▶ [WORK TO COMPLETE] From the listing, collect all lines containing the word "specialize".

▶ [SUPPLIED INFORMATION]
>>>

Lemma append_block_run own img fb fi n din nb data fbn env :
  mk_ok own img fb -> rep own img fb n din nb data -> tight din nb -> 0 <= fbn <= nb -> fbn < MAXFILE ->
  let nb' := Z.max nb (fbn + 1) in let fb' := fb + blocks nb' - blocks nb in fb' <= size ->
  exists own' img' din', append_block din fbn (st img fb fi) env = Ok (din', slot img' din' fbn) (st img' fb' fi) env /\
    grown n own img fb own' img' fb' /\ rep own' img' fb' n din' nb' data /\ tight din' nb' /\ din_type din' = din_type din.
Proof.
  intros Hm Hrep Ht Hfbn Hmax nb' fb' Hfit. destruct (Z.lt_ge_cases fbn NDIRECT) as [Hd|Hd].
  { destruct (direct_run own img fb fi n din nb data fbn env Hm Hrep Ht Hfbn Hd Hfit) as (own' & din' & H1). by exists own', img, din'. }
  unfold append_block. rewrite (proj2 (Z.ltb_ge fbn NDIRECT)) by done. pose proof Hrep as [Hl Hnb _ Hind _ _ _]. pose proof Hm as [Hi Hfb _ _ _].
  destruct (Z.le_gt_cases nb NDIRECT) as [Hle|Hgt].
  - specialize (Ht Hle). assert (nb = NDIRECT /\ fbn = NDIRECT) as [-> ->] by lia. rewrite Ht. cbn [Z.eqb]. unfold fb', nb', blocks in *. consts.
    change (Z.max 12 (12 + 1)) with 13 in *. cbn [Z.ltb Z.compare Pos.compare Pos.compare_cont] in *. replace (fb + (13 + 1) - (12 + 0)) with (fb + 2) in * by lia.
    mrun. rewrite (bind_ok _ _ _ _ _ _ _ (new_block_eq img fb fi env ltac:(consts; lia))). mrun.
    destruct (use_indirect own img fb n din 12 data Hm ltac:(consts; lia) Hrep Ht) as (G & R & Ea). consts.
    assert (Hm1 := grown_ok _ _ _ _ _ _ _ Hm G ltac:(consts; lia)).
    destruct (entry_run (claim own fb (n, -1)) img (fb + 1) fi n (din_set_addr 12 fb din) 12 data 12 env Hm1 R) as (own' & img' & E & G' & R').
    { consts. rewrite Ea. lia. } { consts. rewrite Ea. apply claim_new. } { lia. } { consts. lia. } { change (Z.max 12 (12 + 1)) with 13. consts. lia. }
    change (Z.max 12 (12 + 1)) with 13 in *. replace (fb + 1 + (13 - 12)) with (fb + 2) in * by lia. consts.
    exists own', img', (din_set_addr 12 fb din). split_and!; [exact E|by eapply grown_trans|done| |apply din_type_addr; [done|lia]].
    unfold tight. consts. lia.
  - destruct Hind as [[_ ?]|[Hir Hio]]; [lia|]. rewrite (proj2 (Z.eqb_neq (din_addr din NDIRECT) 0)) by (unfold DATA in *; lia). mrun.
    assert (Hcost : fb' = fb + (nb' - nb)).
    { unfold fb', blocks. rewrite (proj2 (Z.ltb_lt NDIRECT nb)), (proj2 (Z.ltb_lt NDIRECT nb')) by lia. lia. }
    destruct (entry_run own img fb fi n din nb data fbn env Hm Hrep Hir Hio Hfbn ltac:(lia)) as (own' & img' & E & G' & R'); [fold nb'; lia|].
    fold nb' in E, G', R'. rewrite <- Hcost in E, G', R'. exists own', img', din. split_and!; try done. unfold tight. lia.
Qed.

Lemma write_rep own img fb n din nb data p1 (off := Z.of_nat (length data)) (fbn := off / 512) (x := slot img din fbn)
    (img' := wr img x (splice (Z.to_nat (off - fbn * 512)) p1 (rd img x))) :
  mk_ok own img fb -> rep own img fb n din nb data -> fbn < nb -> off + Z.of_nat (length p1) <= (fbn + 1) * 512 ->
  grown n own img fb own img' fb /\ rep own img' fb n din nb (data ++ p1).
Proof.
  intros Hm [Hl Hnb Hsz Hind Hslot Hfree Hbytes] Hlt Hfit. pose proof Hm as [Hi Hfb Hr Hz Hdt].
  assert (Hoff : 0 <= off - fbn * 512 < 512) by (unfold fbn; pose proof (Z.mod_pos_bound off 512); pose proof (Z.div_mod off 512); lia).
  assert (Hf0 : 0 <= fbn) by (apply Z.div_pos; lia). destruct (Hslot fbn ltac:(lia)) as [Hxr Hxo]. fold x in Hxr, Hxo.
  unfold DATA in *. assert (Hxl : length (rd img x) = 512%nat) by (apply Hi; lia).
  assert (Hspl : (Z.to_nat (off - fbn * 512) + length p1 <= length (rd img x))%nat) by lia.
  assert (Hrd : forall b, 0 <= b -> rd img' b = if x =? b then splice (Z.to_nat (off - fbn * 512)) p1 (rd img x) else rd img b)
    by (intros b Hb; apply rd_wr; [done|lia|done]).
  assert (Hs : forall bn, slot img' din bn = slot img din bn).
  { intros bn. unfold slot. destruct (bn <? NDIRECT); [done|]. destruct (Z.eqb_spec (din_addr din NDIRECT) 0); [done|].
    destruct Hind as [[? _]|[? Ho]]; [done|]. rewrite Hrd by lia. destruct (Z.eqb_spec x (din_addr din NDIRECT)) as [E|]; [|done].
    rewrite <- E, Hxo in Ho. injection Ho as Ho. lia. }
  assert (Hinj : forall bn, 0 <= bn < nb -> slot img din bn = x -> bn = fbn).
  { intros bn Hbn E. destruct (Hslot bn Hbn) as [_ Ho]. rewrite E, Hxo in Ho. by injection Ho as <-. }
  split.
  - split; try done.
    + intros b Hb. left. by apply Hr.
    + intros b Hb Ho. rewrite Hrd by lia. destruct (Z.eqb_spec x b) as [<-|]; [by specialize (Ho fbn)|done].
    + intros b Hb. rewrite Hrd, (proj2 (Z.eqb_neq x b)) by lia. by apply Hz.
    + apply wr_ok; [done|lia|]. by rewrite length_splice.
  - split; try done.
    + rewrite length_app. lia.
    + intros bn Hbn. rewrite Hs. by apply Hslot.
    + intros bn Hbn. rewrite Hs. by apply Hfree.
    + intros k Hk. rewrite Hs. assert (0 <= k / 512 < nb) as Hk512 by (split; [apply Z.div_pos; lia|apply Z.div_lt_upper_bound; lia]).
      destruct (Hslot (k / 512) Hk512) as [Hkr _]. rewrite Hrd by lia. pose proof (Hbytes k Hk) as Hb.
      pose proof (Z.mod_pos_bound k 512 ltac:(lia)) as Hmk. pose proof (Z.div_mod k 512 ltac:(lia)) as Hdk.
      destruct (Z.eqb_spec x (slot img din (k / 512))) as [E|Hne].
      * pose proof (Hinj _ Hk512 (eq_sym E)) as Ek. rewrite <- E in Hb.
        destruct (Z.lt_ge_cases k off) as [Hko|Hko]; [|destruct (Z.lt_ge_cases k (off + Z.of_nat (length p1))) as [Hkp|Hkp]].
        -- rewrite lookup_splice_out by lia. rewrite Hb, lookup_app_l by lia. done.
        -- rewrite lookup_splice_in by lia. rewrite lookup_app_r by lia. replace (Z.to_nat (k mod 512) - Z.to_nat (off - fbn * 512))%nat with (Z.to_nat k - length data)%nat by lia.
           destruct (p1 !! (Z.to_nat k - length data)%nat) eqn:Ep; [done|]. apply lookup_ge_None in Ep. lia.
        -- rewrite lookup_splice_out by lia. rewrite Hb. rewrite !lookup_ge_None_2; [done|rewrite length_app; lia|lia].
      * rewrite Hb. do 2 f_equal. destruct (Z.lt_ge_cases k off); [rewrite lookup_app_l by lia; done|].
        assert ((fbn + 1) * 512 <= k) as Hge.
        { assert (fbn <> k / 512) by (intros E; apply Hne; by rewrite <- E). assert (fbn <= k / 512) by (apply Z.div_le_mono; lia). lia. }
        rewrite !lookup_ge_None_2; [done|rewrite length_app; lia|lia].
Qed.

Definition nblk (len : Z) : Z := (len + 511) / 512.
Definition len (l : list Z) : Z := Z.of_nat (length l).

Lemma blocks_mono a b : a <= b -> blocks a <= blocks b.
Proof. intros Hab. unfold blocks. destruct (Z.ltb_spec NDIRECT a), (Z.ltb_spec NDIRECT b); lia. Qed.

Lemma nblk_at l k : 0 <= k -> k * 512 < l <= (k + 1) * 512 -> nblk l = k + 1.
Proof. intros Hk Hl. unfold nblk. symmetry. apply Z.div_unique with (l + 511 - (k + 1) * 512); lia. Qed.

Lemma nblk_mono a b : a <= b -> nblk a <= nblk b.
Proof. intros Hab. apply Z.div_le_mono; lia. Qed.

Lemma nblk_bounds l : 0 <= l -> l / 512 <= nblk l <= l / 512 + 1 /\ l <= nblk l * 512 /\ 0 <= nblk l.
Proof. intros Hl. unfold nblk. Z.div_mod_to_equations. lia. Qed.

<<<

▶ [WRITTEN REPLY]
  - specialize (Ht Hle). assert (nb = NDIRECT /\ fbn = NDIRECT) as [-> ->] by lia. rewrite Ht. cbn [Z.eqb]. unfold fb', nb', blocks in *. consts.
    + intros b Hb Ho. rewrite Hrd by lia. destruct (Z.eqb_spec x b) as [<-|]; [by specialize (Ho fbn)|done].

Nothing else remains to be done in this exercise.